Performing Uni-variate Analysis on Cancer Gene Mutation Data Using SGD Optimized Logistic Regression

  IJETT-book-cover  International Journal of Engineering Trends and Technology (IJETT)          
© 2021 by IJETT Journal
Volume-69 Issue-2
Year of Publication : 2021
Authors : Ashok Reddy Kandula, Dr. R. Sathya, Dr. S. Narayana
DOI :  10.14445/22315381/IJETT-V69I2P209


MLA Style: Ashok Reddy Kandula, Dr. R. Sathya, Dr. S. Narayana "Performing Uni-variate Analysis on Cancer Gene Mutation Data Using SGD Optimized Logistic Regression" International Journal of Engineering Trends and Technology 69.2(2021):59-67. 

APA Style:Ashok Reddy Kandula, Dr. R. Sathya, Dr. S. Narayana. Performing Uni-variate Analysis on Cancer Gene Mutation Data Using SGD Optimized Logistic Regression. International Journal of Engineering Trends and Technology, 69(2), 59-67.

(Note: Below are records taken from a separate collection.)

(** Slots that exist between [size_] and [capacity_] need not hold
    default values: after [PopBack] the slot still holds the popped
    value. *)
Example PopBack_leaves_a_stale_slot :
  run 0%nat [NewInit 0%nat [1%nat]; DoPopBack 0%nat] ∅ ∅
  = Ok ({[0%nat := MkVec 0 1 (Some 1%positive)]}, {[1%positive := [1%nat]]})
  ∧ ¬ spec_invariant 0%nat {[1%positive := [1%nat]]} (MkVec 0 1 (Some 1%positive)).
Proof.
  split; [by vm_compute|].
  intros (_ & b & Hb & _ & Hall). vm_compute in Hb. injection Hb as <-.
  specialize (Hall 0%N). simpl in Hall.
  assert (Some 1%nat = Some 0%nat) as [=]. apply Hall; lia.
Qed.

(** The constructor from a reservation hint allocates nothing: the
    ten slots of [0, 10) do not exist. *)
Example reserved_vector_breaks_spec_invariant :
  run 0%nat [NewReserve 0%nat 10] ∅ ∅ = Ok ({[0%nat := MkVec 0 10 None]}, ∅)
  ∧ ¬ spec_invariant 0%nat ∅ (MkVec 0 10 None).
Proof.
  split; [by vm_compute|].
  intros (_ & b & Hb & Hlen & _). injection Hb as <-. simpl in Hlen. lia.
Qed.

Lemma C1_witness :
  (let h : heap nat := ∅ in
   ∃ v, SimpleVector_reserve 0%nat (Reserve_proxy 10) h = Ok (v, h)
        ∧ GetSize v = 0 ∧ GetCapacity v = 10
        ∧ block_of h (items_ v) = Some []
        ∧ ¬ spec_invariant 0%nat h v)
  ∧ (let h : heap nat := {[1%positive := [1; 2; 3; 0]%nat]} in
     let v := MkVec 3 4 (Some 1%positive) in
     ∃ c h', SimpleVector_copy 0%nat v h = Ok (c, h')
       ∧ GetSize c = 3 ∧ GetCapacity c = 4
       ∧ block_of h' (items_ c) = Some [1; 2; 3]%nat
       ∧ N.of_nat (length [1; 2; 3]%nat) < GetCapacity c
       ∧ ¬ spec_invariant 0%nat h' c).
Proof.
  destruct (C1_constructors_break_the_invariant 0%nat) as [Hreserve Hcopy]. split.
  - apply (Hreserve 10 ∅). lia.
  - apply (Hcopy {[1%positive := [1; 2; 3; 0]%nat]} (MkVec 3 4 (Some 1%positive))
             [1; 2; 3]%nat).
    + exists [1; 2; 3; 0]%nat. repeat split; concrete.
    + by vm_compute.
    + simpl. lia.
Defined.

There exists a problem in selecting the appropriate machine learning model for any given domain-specific data. Still, researchers are having issues over the model selection in solving the business problem. Along with model selection issues, researchers also face problems in the dataset. Provided all features separating important features and unimportant features in predicting the target class is a challenging task. This paper resolves these issues by using univariate data analysis through machine learning classification techniques as a basic analysis in the process of learning about the data. The objective of the paper is to perform a multi-class classification technique on different classes of mutation effects for the discussed genes. An advanced machine learning-based univariate analysis is performed on each dependent feature to get information about the data. In this paper, we proposed an optimized logistic regression technique using a stochastic gradient optimizer to perform the prediction of target classes. The model prediction is evaluated with a multiclass log loss metric.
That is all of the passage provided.